Word for word, transcribe the data below from the line with "From stdpp Require" to the line with "ImportError | ModuleNotFoundError", keeping both of those lines.

Collection entries
+===+

(** * train_model_cuda.py: the MNIST training script, embedded and verified

    The script is straight-line orchestration of TensorFlow/Keras, numpy and
    tensorflowjs.  The embedding follows it statement by statement:

    - numpy arrays are a shape plus row-major data; pixels are IEEE binary32
      values ([spec_float] at precision 24), labels are bytes;
    - the interpreter state (sys.argv, os.environ, the file system, the
      TensorFlow device configuration, what [print] wrote, which framework
      entry points were called) is threaded through a state-and-exception
      monad;
    - what the framework answers (which calls raise, which arrays the loader
      returns, what every training epoch yields) is a [world], and every
      theorem about the script holds for all worlds unless it says otherwise. *)

From Stdlib Require Import ZArith QArith Lqa Floats.SpecFloat Strings.Byte Strings.Ascii.
From stdpp Require Import gmap strings list pretty sorting.

Open Scope string_scope.
Open Scope list_scope.
Open Scope nat_scope.

(** ** Results of calls that may raise *)

(** The exception classes the script can meet; [parent] is the class
    hierarchy of Python (and of numpy and TensorFlow for their own classes). *)
Inductive exn_class :=
  | BaseException | SystemExit | KeyboardInterrupt | Exception
  | RuntimeError | NotImplementedError
  | ImportError | ModuleNotFoundError
  | ValueError | AxisError
  | LookupError | IndexError
  | OSError | FileNotFoundError | FileExistsError
  | AttributeError | MemoryError | OpError.

#[global] Instance exn_class_eq_dec : EqDecision exn_class.
Proof. solve_decision. Defined.

Definition parent (c : exn_class) : option exn_class :=
  match c with
  | BaseException => None
  | SystemExit | KeyboardInterrupt => Some BaseException
  | Exception => Some BaseException
  | RuntimeError | ImportError | ValueError | LookupError | OSError
  | AttributeError | MemoryError | OpError => Some Exception
  | NotImplementedError => Some RuntimeError
  | ModuleNotFoundError => Some ImportError
  | AxisError => Some ValueError
  | IndexError => Some LookupError
  | FileNotFoundError | FileExistsError => Some OSError
  end.

(** The class and its ancestors, nearest first. The hierarchy is at most four
    levels deep. *)
Fixpoint ancestors (depth : nat) (c : exn_class) : list exn_class :=
  match depth with
  | O => []
  | S d => c :: match parent c with
                | Some p => ancestors d p
                | None => []
                end
  end.

Definition issubclass (c d : exn_class) : bool :=
  bool_decide (d ∈ ancestors 4 c).

Record exception := mk_exception { exn_cls : exn_class; exn_msg : string }.

(** [isinstance(e, C)], the test an [except C] clause makes. *)
Definition isinstance (e : exception) (c : exn_class) : bool :=
  issubclass (exn_cls e) c.

Inductive result (A : Type) :=
  | Ok (a : A)
  | Raise (e : exception).
Arguments Ok {A} a.
Arguments Raise {A} e.

Definition rbind {A B} (r : result A) (k : A → result B) : result B :=
  match r with
  | Ok a => k a
  | Raise e => Raise e
  end.

(** ** Floating point *)

Module F32.
Definition prec : Z := 24.
Definition emax : Z := 128.

(** The binary32 value of an integer, rounded to nearest even. *)
Definition of_Z (n : Z) : spec_float := binary_normalize prec emax n 0 false.
Definition of_byte (b : byte) : spec_float := of_Z (Z.of_N (Byte.to_N b)).

Definition zero : spec_float := of_Z 0.
Definition one : spec_float := of_Z 1.
Definition div (x y : spec_float) : spec_float := SFdiv prec emax x y.

(** [0 <= x <= 1] in the IEEE order (false on NaN). *)
Definition in_unit_interval (x : spec_float) : bool :=
  SFleb zero x && SFleb x one.
End F32.

(** ** numpy arrays *)

Record ndarray (A : Type) := NdArray { shape : list nat; data : list A }.
Arguments NdArray {A} shape data.
Arguments shape {A} _.
Arguments data {A} _.

Definition size_of (sh : list nat) : nat := foldr Nat.mul 1 sh.

(** The invariant of every numpy array: as many elements as the shape says. *)
Definition well_shaped {A} (x : ndarray A) : Prop :=
  length (data x) = size_of (shape x).

(** [x[i]] on the first axis; [None] is numpy's IndexError. *)
Definition item {A} (x : ndarray A) (i : nat) : option (ndarray A) :=
  match shape x with
  | [] => None
  | n :: sh =>
      if decide (i < n)
      then Some (NdArray sh (take (size_of sh) (drop (i * size_of sh) (data x))))
      else None
  end.

(** [x.astype('float32')] on a uint8 array. *)
Definition astype_float32 (x : ndarray byte) : ndarray spec_float :=
  NdArray (shape x) (F32.of_byte <$> data x).

(** [x / c] for a float32 array and a Python scalar: the scalar is taken to
    float32 and the division is elementwise. *)
Definition true_divide (x : ndarray spec_float) (c : spec_float)
  : ndarray spec_float :=
  NdArray (shape x) ((λ v, F32.div v c) <$> data x).

(** The position at which [np.expand_dims(x, axis)] inserts the new axis:
    [axis] ranges over [-ndim-1 .. ndim], negative values counting from the
    end. *)
Definition normalize_axis (axis : Z) (ndim : nat) : option nat :=
  let n := (Z.of_nat ndim + 1)%Z in
  if decide (0 ≤ axis < n)%Z then Some (Z.to_nat axis)
  else if decide (- n ≤ axis < 0)%Z then Some (Z.to_nat (axis + n))
  else None.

+===+

## EXPECTED ANSWER
From stdpp Require Import gmap strings list pretty sorting.

Open Scope string_scope.
Open Scope list_scope.
Open Scope nat_scope.

(** ** Results of calls that may raise *)

(** The exception classes the script can meet; [parent] is the class
    hierarchy of Python (and of numpy and TensorFlow for their own classes). *)
Inductive exn_class :=
  | BaseException | SystemExit | KeyboardInterrupt | Exception
  | RuntimeError | NotImplementedError
  | ImportError | ModuleNotFoundError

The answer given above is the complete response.